**Supplied entries:**
(* ===== verification/Chain.v ===== *)
(** * The chain (blockchain/chain.go)

    What the chain does with a block it accepts: connecting it to the end of
    the best chain, disconnecting it again, and moving the best chain to a
    branch with more work.  The node keeps the set of unspent outputs
    ([utreexoView] is nil), has no optional indexes ([indexManager] is nil) and
    does not prune ([pruneTarget] is 0).  Notifications and log output are left
    out.

    An operation takes the state of the chain and gives the new state together
    with its result, so that what an operation has done before it fails is part
    of the model.  Of the buckets of the database each is a map; a failed
    transaction leaves them as they were. *)

From Stdlib Require Import ZArith List Lia Bool String.
From stdpp Require Import gmap.
From S2P Require Import Prelude GoSlice GoIO WireCommon WireTx WireMsgs Merkle Compress Difficulty ChainIO BlockIndex ChainView Retarget Index Threshold UtxoView UtxoCache Rules Connect.
Import ListNotations.
Local Open Scope string_scope.
Local Open Scope list_scope.
Local Open Scope Z_scope.
Local Open Scope go_scope.

(** ** The database *)

(** The utxo bucket; the stored blocks; the spend journal; the two directions
    of the index of the main chain; the best state; the rows of the block
    index. *)
Record chainDB : Type := mkChainDB {
  cd_utxo : utxoDB;
  cd_blocks : gmap (list Z) MsgBlock;
  cd_journal : gmap (list Z) (list Z);
  cd_hashIndex : gmap (list Z) (list Z);
  cd_heightIndex : gmap (list Z) (list Z);
  cd_best : option (list Z);
  cd_rows : gmap (list Z) (list Z)
}.
(** The records of a block that is connected. *)
Lemma connect_records D U s p x b state view : chain_core s p -> set_ok D U s ->
  (x < List.length (arenaOf s))%nat -> bn_parent (deref (arenaOf s) x) = Some p -> blockOf (arenaOf s) (blocksOf s) x = Some b ->
  valid (arenaOf s) (blocksOf s) x -> view_for U (ledger (arenaOf s) (blocksOf s) x) view ->
  (forall v, view = Some v -> db_rep ParsePubKey (cd_utxo (ch_db s)) U /\ forall op, ms_get (uc_cachedEntries (ch_cache s)) op = None) ->
  bst_Hash state = bn_hash (deref (arenaOf s) x) -> is_u64 (bst_TotalTxns state) ->
  exists db D', Update (
      dbM (fun db => dbPutBestState db state (bn_workSum (deref (arenaOf s) x))) ;!
      dbM (fun db => Ok (dbPutBlockIndex db (blockHash DoubleHash b) (bn_height (deref (arenaOf s) x)))) ;!
      dbM (fun db => dbPutSpendJournalEntry ParsePubKey db (blockHash DoubleHash b) (spentAt (arenaOf s) (blocksOf s) p b)) ;!
      match view with Some v => dbM (putUtxoView ParsePubKey iter v) | None => retM tt end) s = (with_db s db, Ok tt) /\
    set_ok D' (ledger (arenaOf s) (blocksOf s) x) (with_db s db) /\ (D' = D \/ D' = ledger (arenaOf s) (blocksOf s) x) /\
    main_index (arenaOf s) db x /\ cd_blocks db = blocksOf s /\
    exists j, serializeSpendJournalEntry ParsePubKey (spentAt (arenaOf s) (blocksOf s) p b) = Ok j /\
      cd_journal db = <[bn_hash (deref (arenaOf s) x) := j]> (cd_journal (ch_db s)).
Proof.
  intros H Hset Hx Hp Hb Hv Hview Hrep Hh Htot. pose proof (core_arena _ _ H) as Hw. pose proof (aw_height _ Hw x Hx) as Hhx. unfold maxHeight in Hhx.
  destruct (dbPutBestState_ok (arenaOf s) (ch_db s) state x Hw Hx) as [bytes E1]; [rewrite Hh; exact (valid_hash _ _ _ Hv) | exact Htot|].
  destruct (spentAt_journal _ _ x p b Hw Hx Hp Hb Hv) as (_ & j & Ej & _).
  assert (Hbh : blockHash DoubleHash b = bn_hash (deref (arenaOf s) x)) by exact (sb_hash _ _ _ _ _ _ (core_stored _ _ x p b H Hx Hp Hb)). rewrite Hbh.
  assert (Hu : u32 (bn_height (deref (arenaOf s) x)) = height_of (arenaOf s) x) by (apply Z.mod_small; unfold height_of in *; lia).
  assert (Hhash : forall y z, (y < List.length (arenaOf s))%nat -> (z < List.length (arenaOf s))%nat ->
    bn_hash (deref (arenaOf s) y) = bn_hash (deref (arenaOf s) z) -> y = z) by exact (tree_inj (ch_index s) (ck_tree _ _ H)).
  set (hash := bn_hash (deref (arenaOf s) x)) in *. set (key := le_put 4 (height_of (arenaOf s) x)).
  set (db := mkChainDB (cd_utxo (ch_db s)) (blocksOf s) (<[hash := j]> (cd_journal (ch_db s))) (<[hash := key]> (cd_hashIndex (ch_db s)))
    (<[key := hash]> (cd_heightIndex (ch_db s))) (Some bytes) (cd_rows (ch_db s))).
  assert (Hmain : forall u, main_index (arenaOf s) (set_utxo db u) x) by (intros u; now apply (main_index_connect _ (ch_db s) p x Hw Hhash Hx Hp (ck_main _ _ H))).
  assert (Hfirst : forall k : M unit, (dbM (fun db => dbPutBestState db state (bn_workSum (deref (arenaOf s) x))) ;!
      dbM (fun db => Ok (dbPutBlockIndex db hash (bn_height (deref (arenaOf s) x)))) ;!
      dbM (fun db => dbPutSpendJournalEntry ParsePubKey db hash (spentAt (arenaOf s) (blocksOf s) p b)) ;! k) s = k (with_db s db)).
  { intros k. erewrite bind_Ok by (apply dbM_ok; exact E1). erewrite bind_Ok by (apply dbM_ok; reflexivity).
    erewrite bind_Ok by (apply dbM_ok; unfold dbPutSpendJournalEntry; rewrite Ej; reflexivity).
    f_equal. unfold dbPutBlockIndex. cbn [with_db ch_db cd_utxo cd_blocks cd_journal cd_hashIndex cd_heightIndex cd_best cd_rows]. now rewrite Hu. }
  destruct view as [v|].
  - destruct (Hrep v eq_refl) as [Hdb He]. destruct Hview as [Ht Ha].
    assert (Hset' : set_ok D U (with_db s db)) by (split; apply Hset).
    destruct (put_view_ok D U _ (with_db s db) v Hset' Hdb He Ht Ha (valid_coins DoubleHash params hash_len _ _ Hw x Hx Hv)) as (u & Eu & Hi & Hc).
    exists (set_utxo db u), (ledger (arenaOf s) (blocksOf s) x). split; [apply Update_ok; now rewrite Hfirst, (dbM_ok _ _ _ Eu)|].
    split; [now split|]. split; [now right|]. split; [apply Hmain|]. split; [reflexivity|]. now exists j.
  - exists db, D. split; [apply Update_ok; now rewrite Hfirst|]. cbn in Hview. subst U.
    split; [split; apply Hset|]. split; [now left|]. split; [exact (Hmain (cd_utxo (ch_db s)))|]. split; [reflexivity|]. now exists j.
Qed.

**Assignment:** Quote the data above from the line containing "the best chain, disconnecting" to the line containing "dbM (fun db => Ok (dbPutBlockIndex db (blockHash", inclusive, and stop.

**Task response:**
    the best chain, disconnecting it again, and moving the best chain to a
    branch with more work.  The node keeps the set of unspent outputs
    ([utreexoView] is nil), has no optional indexes ([indexManager] is nil) and
    does not prune ([pruneTarget] is 0).  Notifications and log output are left
    out.

    An operation takes the state of the chain and gives the new state together
    with its result, so that what an operation has done before it fails is part
    of the model.  Of the buckets of the database each is a map; a failed
    transaction leaves them as they were. *)

From Stdlib Require Import ZArith List Lia Bool String.
From stdpp Require Import gmap.
From S2P Require Import Prelude GoSlice GoIO WireCommon WireTx WireMsgs Merkle Compress Difficulty ChainIO BlockIndex ChainView Retarget Index Threshold UtxoView UtxoCache Rules Connect.
Import ListNotations.
Local Open Scope string_scope.
Local Open Scope list_scope.
Local Open Scope Z_scope.
Local Open Scope go_scope.

(** ** The database *)

(** The utxo bucket; the stored blocks; the spend journal; the two directions
    of the index of the main chain; the best state; the rows of the block
    index. *)
Record chainDB : Type := mkChainDB {
  cd_utxo : utxoDB;
  cd_blocks : gmap (list Z) MsgBlock;
  cd_journal : gmap (list Z) (list Z);
  cd_hashIndex : gmap (list Z) (list Z);
  cd_heightIndex : gmap (list Z) (list Z);
  cd_best : option (list Z);
  cd_rows : gmap (list Z) (list Z)
}.
(** The records of a block that is connected. *)
Lemma connect_records D U s p x b state view : chain_core s p -> set_ok D U s ->
  (x < List.length (arenaOf s))%nat -> bn_parent (deref (arenaOf s) x) = Some p -> blockOf (arenaOf s) (blocksOf s) x = Some b ->
  valid (arenaOf s) (blocksOf s) x -> view_for U (ledger (arenaOf s) (blocksOf s) x) view ->
  (forall v, view = Some v -> db_rep ParsePubKey (cd_utxo (ch_db s)) U /\ forall op, ms_get (uc_cachedEntries (ch_cache s)) op = None) ->
  bst_Hash state = bn_hash (deref (arenaOf s) x) -> is_u64 (bst_TotalTxns state) ->
  exists db D', Update (
      dbM (fun db => dbPutBestState db state (bn_workSum (deref (arenaOf s) x))) ;!
      dbM (fun db => Ok (dbPutBlockIndex db (blockHash DoubleHash b) (bn_height (deref (arenaOf s) x)))) ;!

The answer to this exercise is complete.